To decorate the house, Smith had rented furniture from a company that provides furniture for showrooms. The unsuspecting buyer almost parted with 400,000 pounds in what one police constable described as an “almost unbelievable and truly brazen crime.” (See “Man jailed for trying to sell someone else’s house,” by Debbie Luxon, Independent, Nov. 9, 2022.)
While many fall victim to fraud scams, it’s rare that the scammers themselves are victims. But that’s what’s been happening in Southeast Asia, where tech workers are being conned into working for cybercrime rings.
Lured by fake high-paying job offers, thousands of young Asian tech workers have arrived on job sites only to find crime syndicates confiscating their phones and passports, demanding ransom fees and threatening violence. Criminals hold tech workers captive in converted casinos in Cambodia, and economic zones in Myanmar and Laos, and train them in the art of online cryptocurrency scams.
A favorite scam is “pig butchering,” which involves building trust with victims over social media apps and developing fake romantic relationships to get them to invest in crypto and trading scams.
In August last year, 40 Vietnamese workers narrowly escaped a casino in Cambodia’s Kandal province, and in September, the Indian government issued an advisory against the fake job offers targeting young IT workers. (See “Cyber criminals hold Asian tech workers captive in scam factories,” by Anuradha Nagaraj and Nanchanok Wongsamuth, Reuters, Nov. 1, 2022; “Inside The Crypto Human Trafficking Rings In Myanmar, Cambodia & Laos,” by Suprita Anupam, Inc 42, Oct. 24, 2022; and “‘I was a slave’: Up to 100,000 held captive by Chinese cybercriminals in Cambodia,” by David Pierson, Los Angeles Times, Nov. 1, 2022.)

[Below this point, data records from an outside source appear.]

(* ===== verification/SpoolTheorems.v ===== *)
(** What the critical analysis spool guarantees: a bounded queue that loses
    nothing and delivers in order, a drain that never fails, recovery from a
    crash in the middle of a drain, and an outage of the incident authority
    that leaves no trace in the incidents. *)

From Stdlib Require Import ZArith Lia ZifyBool.
From S2P Require Import Prelude Binary64 Enums Models Records CanonicalJson Auth Journal Engine EngineTheorems Spool.
Open Scope Z_scope.

(** ** The queue *)
Module SpoolQueue.
Import CriticalAnalysisSpool.

Section Queue.
Context (dump_json : AnalysisResult.t -> string).
Notation enqueue := (enqueue dump_json).

(** The rows are distinct analyses of known size and age, within the bounds. *)
Record well_formed (s : t) : Prop := {
  wf_ids : NoDup (analysis_id <$> pending_analysis s);
  wf_rows r : r ∈ pending_analysis s ->
    payload_bytes r = size_of dump_json (analysis r) /\
    expires_at r = enqueued_at r + seconds (max_age_seconds s) /\ sequence r < next_sequence s;
  wf_order : StronglySorted Z.lt (sequence <$> pending_analysis s);
  wf_items : (counts s).1 <= max_items s;
  wf_bytes : (counts s).2 <= max_bytes s
}.

Definition ids (s : t) : list UUID := analysis_id <$> pending_analysis s.

Lemma create_well_formed n b a s : create n b a = Ok s -> well_formed s /\ ids s = [].
Proof.
  unfold create, rbind, check. destruct (_ || _) eqn:E; [done|]. intros [= <-].
  split; [|done]. split; cbn; [constructor|by intros r ?%not_elem_of_nil|constructor|lia|lia].
Qed.

(** Nothing but an insertion at the end touches the pending rows. *)
Lemma enqueue_run a at_ s r s' :
  enqueue a at_ s = (r, s') ->
  let id := AnalysisResult.analysis_id a in
  (exists x, x ∈ pending_analysis s /\ analysis_id x = id /\ s' = s /\
     r = if decide (dump_json (analysis x) = dump_json a) then Ok false
         else Raise (ValueError "analysis spool identity conflict")) \/
  (id ∉ ids s /\
   ((max_items s < (counts s).1 + 1 \/ max_bytes s < (counts s).2 + size_of dump_json a) /\
    r = Raise (SpoolExhaustedError "critical analysis spool exhausted") /\
    s' = log id "enqueued" at_ None (size_of dump_json a)
           (log id "rejected" at_ (Some "spool_exhausted") (size_of dump_json a) s)
    \/ ((counts s).1 + 1 <= max_items s /\ (counts s).2 + size_of dump_json a <= max_bytes s /\
    r = Ok true /\
    s' = log id "enqueued" at_ None (size_of dump_json a)
           (set_pending (pending_analysis s ++
              [mkRow (next_sequence s) a at_ (at_ + seconds (max_age_seconds s)) (size_of dump_json a)])
              (next_sequence s + 1) s)))).
Proof.
  cbv zeta. unfold CriticalAnalysisSpool.enqueue, bind at 1, transaction, bind at 1, get at 1. cbv zeta.
  unfold select_one. destruct (List.find _ _) as [x|] eqn:Hf.
  - apply List.find_some in Hf as [Hin Hid%bool_decide_eq_true]. apply list_elem_of_In in Hin.
    intros H. left. exists x. split; [done|]. split; [done|]. revert H.
    unfold raise_if, bind, ret. case_bool_decide; cbn; intros [= <- <-];
      (by rewrite decide_True) || by rewrite decide_False.
  - intros H. right. split.
    { unfold ids. intros (x & Hid & Hin)%list_elem_of_fmap. apply list_elem_of_In in Hin.
      pose proof (List.find_none _ _ Hf x Hin) as Hn%bool_decide_eq_false. by symmetry in Hid. }
    destruct (counts s) as [items total] eqn:Hc. revert H. cbn [fst snd].
    destruct ((max_items s <? items + 1) || (max_bytes s <? total + size_of dump_json a)) eqn:Ex;
      unfold bind, modify, ret, raise_if, raise; cbn; intros [= <- <-].
    + left. split; [lia|done].
    + right. split_and!; [lia|lia|done|done].
Qed.
Definition validate (sha256 : string -> string) (r : t) : res t :=
  check (generation r <? 1) (ValidationError "key generation must be >= 1") >>!
  check (blank (identity_id r) || blank (policy_version r))
    (ValidationError "key identity fields must not be blank") >>!
  match b64decode (public_key_b64 r) with
  | None => Raise (ValidationError "invalid base64")
  | Some raw =>
      check (negb (String.length raw =? 32)%nat)
        (ValidationError "Ed25519 public key must contain 32 raw bytes") >>!
      check (negb (bool_decide (sha256 raw = public_key_sha256 r)))
        (ValidationError "public key digest mismatch") >>!
      check (match active_until r with Some u => u <=? active_from r | None => false end)
        (ValidationError "active_until must follow active_from") >>!
      Ok r
  end.
End KeyIdentityRecord.

Module KeyLifecycleEvent.
Record t : Type := mk {
  event_id : UUID;
  identity_id : string;
  generation : Z;
  purpose : KeyPurpose.t;
  action : KeyLifecycleAction.t;
  from_state : option KeyState.t;
  to_state : KeyState.t;
  effective_at : datetime;
  actor : string;
  reason : string;
  policy_version : string;
  compromise_floor_position : option Z;
  payload_sha256 : string
}.
Definition validate (e : t) : res t :=
  check ((generation e <? 1) || negb (opt_all (fun p => 1 <=? p) (compromise_floor_position e)))
    (ValidationError "key lifecycle event out of range") >>!
  Ok e.
End KeyLifecycleEvent.

Module SignatureVerification.
Record t : Type := mk {
  accepted : bool;
  status : string;
  identity_id : string;
  generation : Z;
  purpose : KeyPurpose.t;
  policy_version : option string;
  key_state_at_observation : option KeyState.t;
  current_key_state : option KeyState.t;
  historical : bool;
  reason_codes : list string
}.
End SignatureVerification.

Module KeyLifecycleRegistry.

Record key_row : Type := mkRow {
  record : KeyIdentityRecord.t;
  current_state : KeyState.t
}.
Record t : Type := mk {
  key_identities : list key_row;
  key_lifecycle_events : list KeyLifecycleEvent.t
}.
Definition set_key_identities v (s : t) : t := mk v (key_lifecycle_events s).
Definition set_key_lifecycle_events v (s : t) : t := mk (key_identities s) v.
Definition init : t := mk [] [].

Definition key : Type := string * Z * KeyPurpose.t.
Definition key_of (r : KeyIdentityRecord.t) : key :=
  (KeyIdentityRecord.identity_id r, KeyIdentityRecord.generation r, KeyIdentityRecord.purpose r).
Definition event_key (e : KeyLifecycleEvent.t) : key :=
  (KeyLifecycleEvent.identity_id e, KeyLifecycleEvent.generation e, KeyLifecycleEvent.purpose e).
Definition key_name (k : key) : string :=
  k.1.1 +:+ ":" +:+ pretty k.1.2 +:+ ":" +:+ KeyPurpose.value k.2.

Definition find_key (k : key) (s : t) : option key_row :=
  select_one (fun row => bool_decide (key_of (record row) = k)) (key_identities s).

Definition loaded (row : key_row) : KeyIdentityRecord.t := KeyIdentityRecord.set_state (current_state row) (record row).

(** [_load] *)
Definition load (k : key) (s : t) : res KeyIdentityRecord.t :=
  match find_key k s with
  | None => Raise (KeyError (key_name k))
  | Some row => Ok (loaded row)
  end.

Definition public_key_b64 (public_key_raw : string) : res string :=
  check (negb (String.length public_key_raw =? 32)%nat)
    (ValueError "Ed25519 public key must contain 32 raw bytes") >>!
  Ok (b64encode public_key_raw).

(** [events] of one key; the other combinations of its filters are not used. *)
Definition events (k : key) (s : t) : list KeyLifecycleEvent.t :=
  order_by KeyLifecycleEvent.effective_at KeyLifecycleEvent.event_id
    (select (fun e => bool_decide (event_key e = k)) (key_lifecycle_events s)).

Definition records (s : t) : list KeyIdentityRecord.t :=
  loaded <$> sort_by (fun x y =>
    let kx := key_of (record x) in let ky := key_of (record y) in
    if decide (kx.2 = ky.2) then
      if decide (kx.1.1 = ky.1.1) then kx.1.2 <=? ky.1.2 else String.leb kx.1.1 ky.1.1
    else String.leb (KeyPurpose.value kx.2) (KeyPurpose.value ky.2)) (key_identities s).

(** [_state_at]: the last event effective by then. *)
Definition event_at (k : key) (observed_at : datetime) (s : t) : option KeyLifecycleEvent.t :=
  last (List.filter (fun e => KeyLifecycleEvent.effective_at e <=? observed_at) (events k s)).
Definition state_at (k : key) (observed_at : datetime) (s : t) : option KeyState.t :=
  KeyLifecycleEvent.to_state <$> event_at k observed_at s.

(** The validity window of a record. *)
Definition outside_window (r : KeyIdentityRecord.t) (at_ : datetime) : bool :=
  (at_ <? KeyIdentityRecord.active_from r)
  || match KeyIdentityRecord.active_until r with Some u => u <=? at_ | None => false end.

Definition signing_allowed (k : key) (at_ : datetime) (s : t) : res KeyIdentityRecord.t :=
  rbind (load k s) (fun record =>
    check (negb (bool_decide (state_at k at_ s = Some KeyState.ACTIVE))
           || negb (bool_decide (KeyIdentityRecord.state record = KeyState.ACTIVE)))
      (PermissionError "key generation is not active for new signatures") >>!
    check (outside_window record at_)
      (PermissionError "key generation is outside its validity window") >>!
    Ok record).

Section Operations.
Context (float_repr : f64 -> string) (isoformat : datetime -> string).
Context (sha256 : string -> string) (uuid5 : string -> UUID).
Context (ed25519_verify : string -> string -> string -> bool).
(* ===== verification/Disposition.v ===== *)
(** Governed disposition of personal data (privacy/disposition.py): the lineage
    of what was derived from evidence, requests to erase or restrict it,
    consent blocks, and the bounded contact with external recipients.  Closing
    a request is in DispositionClosure.v: it acts on the other stores too.

    The tables are lists of rows, or finite maps where the code upserts by
    primary key; the row of a node, a request or an attempt is the object in its
    [payload_json].  [authority_recorder] is the incident store whose
    [record_authority_mutation] the service was given, if any: its writes commit
    on their own, and are the last step of every block they occur in.  [sha256]
    is the hexadecimal digest, [store_sha256] that of the journal's payloads,
    [isoformat] and [json_time] the two texts of a timestamp; clock readings are
    arguments.  The answers of a [sender] are a function of the node: one
    reconciliation contacts a node at most once. *)

From Stdlib Require Import ZArith.
From S2P Require Import Prelude Binary64 Enums Models Records CanonicalJson Journal.
Open Scope Z_scope.

Module DispositionAction.
Inductive t : Type := ERASE | RESTRICT | CONSENT_WITHDRAWAL | CORRECT.
#[global] Instance eq_dec : EqDecision t.
Proof. solve_decision. Defined.
Definition value (x : t) : string :=
  match x with
  | ERASE => "erase"
  | RESTRICT => "restrict"
  | CONSENT_WITHDRAWAL => "consent_withdrawal"
  | CORRECT => "correct"
  end.
End DispositionAction.

Module DispositionRequestStatus.
Inductive t : Type := RESTRICTED | IN_PROGRESS | COMPLETED | RETAINED_EXCEPTION | EXTERNAL_RECIPIENT_PENDING | FAILED.
#[global] Instance eq_dec : EqDecision t.
Proof. solve_decision. Defined.
Definition value (x : t) : string :=
  match x with
  | RESTRICTED => "restricted"
  | IN_PROGRESS => "in_progress"
  | COMPLETED => "completed"
  | RETAINED_EXCEPTION => "retained_exception"
  | EXTERNAL_RECIPIENT_PENDING => "external_recipient_pending"
  | FAILED => "failed"
  end.
End DispositionRequestStatus.

Module RecipientReconciliationState.
Inductive t : Type := ACKNOWLEDGED | RETRY_SCHEDULED | EXHAUSTED | DEADLINE_EXPIRED | ALREADY_ACKNOWLEDGED | NOT_DUE.
#[global] Instance eq_dec : EqDecision t.
Proof. solve_decision. Defined.
Definition value (x : t) : string :=
  match x with
  | ACKNOWLEDGED => "acknowledged"
  | RETRY_SCHEDULED => "retry_scheduled"
  | EXHAUSTED => "exhausted"
  | DEADLINE_EXPIRED => "deadline_expired"
  | ALREADY_ACKNOWLEDGED => "already_acknowledged"
  | NOT_DUE => "not_due"
  end.
End RecipientReconciliationState.

Module DispositionNodeKind.
Inductive t : Type :=
  ORIGINAL | REDACTION | THUMBNAIL | OCR | ASR | EMBEDDING | SEARCH_INDEX | CACHE | EXPORT | GRANT | LEASE | REPLICA
  | EXTERNAL_RECIPIENT.
#[global] Instance eq_dec : EqDecision t.
Proof. solve_decision. Defined.
Definition value (x : t) : string :=
  match x with
  | ORIGINAL => "original"
  | REDACTION => "redaction"
  | THUMBNAIL => "thumbnail"
  | OCR => "ocr"
  | ASR => "asr"
  | EMBEDDING => "embedding"
  | SEARCH_INDEX => "search_index"
  | CACHE => "cache"
  | EXPORT => "export"
  | GRANT => "grant"
  | LEASE => "lease"
  | REPLICA => "replica"
  | EXTERNAL_RECIPIENT => "external_recipient"
  end.
End DispositionNodeKind.

Module DispositionNodeStatus.
Inductive t : Type := ACTIVE | RESTRICTED | DELETED | REVOKED | RETAINED_EXCEPTION | EXTERNAL_PENDING | FAILED.
#[global] Instance eq_dec : EqDecision t.
Proof. solve_decision. Defined.
Definition value (x : t) : string :=
  match x with
  | ACTIVE => "active"
  | RESTRICTED => "restricted"
  | DELETED => "deleted"
  | REVOKED => "revoked"
  | RETAINED_EXCEPTION => "retained_exception"
  | EXTERNAL_PENDING => "external_pending"
  | FAILED => "failed"
  end.
End DispositionNodeStatus.

(** Nodes that live with somebody else. *)
Definition is_external (k : DispositionNodeKind.t) : bool :=
  bool_decide (k ∈ [DispositionNodeKind.EXTERNAL_RECIPIENT; DispositionNodeKind.EXPORT; DispositionNodeKind.REPLICA]).

Definition opt_json {A} (f : A -> json) (o : option A) : json := match o with Some a => f a | None => JNull end.

Module DispositionLineageNode.
Record t : Type := mk {
  node_id : UUID;
  evidence_id : UUID;
  kind : DispositionNodeKind.t;
  target_ref : string;
  parent_node_id : option UUID;
  external_recipient_digest : option string;
  exception_reason : option string;
  exception_expires_at : option datetime;
  created_at : datetime
}.
#[global] Instance eq_dec : EqDecision t.
Proof. solve_decision. Defined.
Definition validate (n : t) : res t :=
  check (blank (target_ref n)) (ValidationError "disposition target_ref must not be blank") >>!
  check (bool_decide (kind n = DispositionNodeKind.EXTERNAL_RECIPIENT) && negb (truthy (external_recipient_digest n)))
    (ValidationError "external recipient nodes require a recipient digest") >>!
  check (negb (bool_decide (exception_expires_at n = None)) && negb (truthy (exception_reason n)))
    (ValidationError "retained exception expiry requires an explicit reason") >>!
  Ok n.
End DispositionLineageNode.

Module DispositionRequest.
Record t : Type := mk {
  request_id : UUID;
  action : DispositionAction.t;
  evidence_ids : list UUID;
  subject_digest : string;
  subject_basis : string;
  actor : string;
  reason : string;
  deadline : datetime;
  created_at : datetime;
  status : DispositionRequestStatus.t;
  legal_exception_reason : option string;
  legal_exception_expires_at : option datetime;
  terminal_outcome : option string
}.
#[global] Instance eq_dec : EqDecision t.
Proof. solve_decision. Defined.
Definition validate (r : t) : res t :=
  check (negb (is_sha256_hex (subject_digest r)))
    (ValidationError "subject_digest must be a lowercase SHA-256") >>!
  check (bool_decide (evidence_ids r = [])) (ValidationError "disposition request requires evidence scope") >>!
  check (blank (actor r) || blank (reason r) || blank (subject_basis r))
    (ValidationError "disposition request governance fields must not be blank") >>!
  check (deadline r <=? created_at r) (ValidationError "disposition deadline must follow creation") >>!
  check (negb (bool_decide (legal_exception_expires_at r = None)) && negb (truthy (legal_exception_reason r)))
    (ValidationError "legal exception expiry requires an explicit reason") >>!
  Ok r.
(** [model_copy(update={"status": ..., "terminal_outcome": ...})] *)
Definition set_outcome (st : DispositionRequestStatus.t) (outcome : option string) (r : t) : t :=
  mk (request_id r) (action r) (evidence_ids r) (subject_digest r) (subject_basis r) (actor r) (reason r)
    (deadline r) (created_at r) st (legal_exception_reason r) (legal_exception_expires_at r) outcome.
End DispositionRequest.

A 58-year-old woman received a 10-year prison sentence in October for masterminding what a Homeland Security agent called one of the biggest marriage fraud conspiracies in U.S. history — a scam that brought in a total of $15 million for the fraudsters, according to the U.S. Department of Justice.
Ashley Yen Nguyen was the ringleader of a group that charged Vietnamese nationals $50,000 to $70,000 to find a spouse in the U.S. and fraudulently obtain permanent resident status in the country. Operating out of the Southwest Houston area, the group organized over 500 sham marriages, using fake wedding albums and fabricated details about the couples’ relationships to appear legitimate during interviews with immigration officials.
Nguyen regularly offered U.S. citizens $15,000 and $20,000 in installments to act as spouses but rarely paid them the full amount. She also used mass marketing to reach her audience, advertising the scheme through recruiters and Facebook. (See “Ringleader sentenced in immigration scam that offered fake marriages for $70,000,” DOJ, Oct. 27, 2022.)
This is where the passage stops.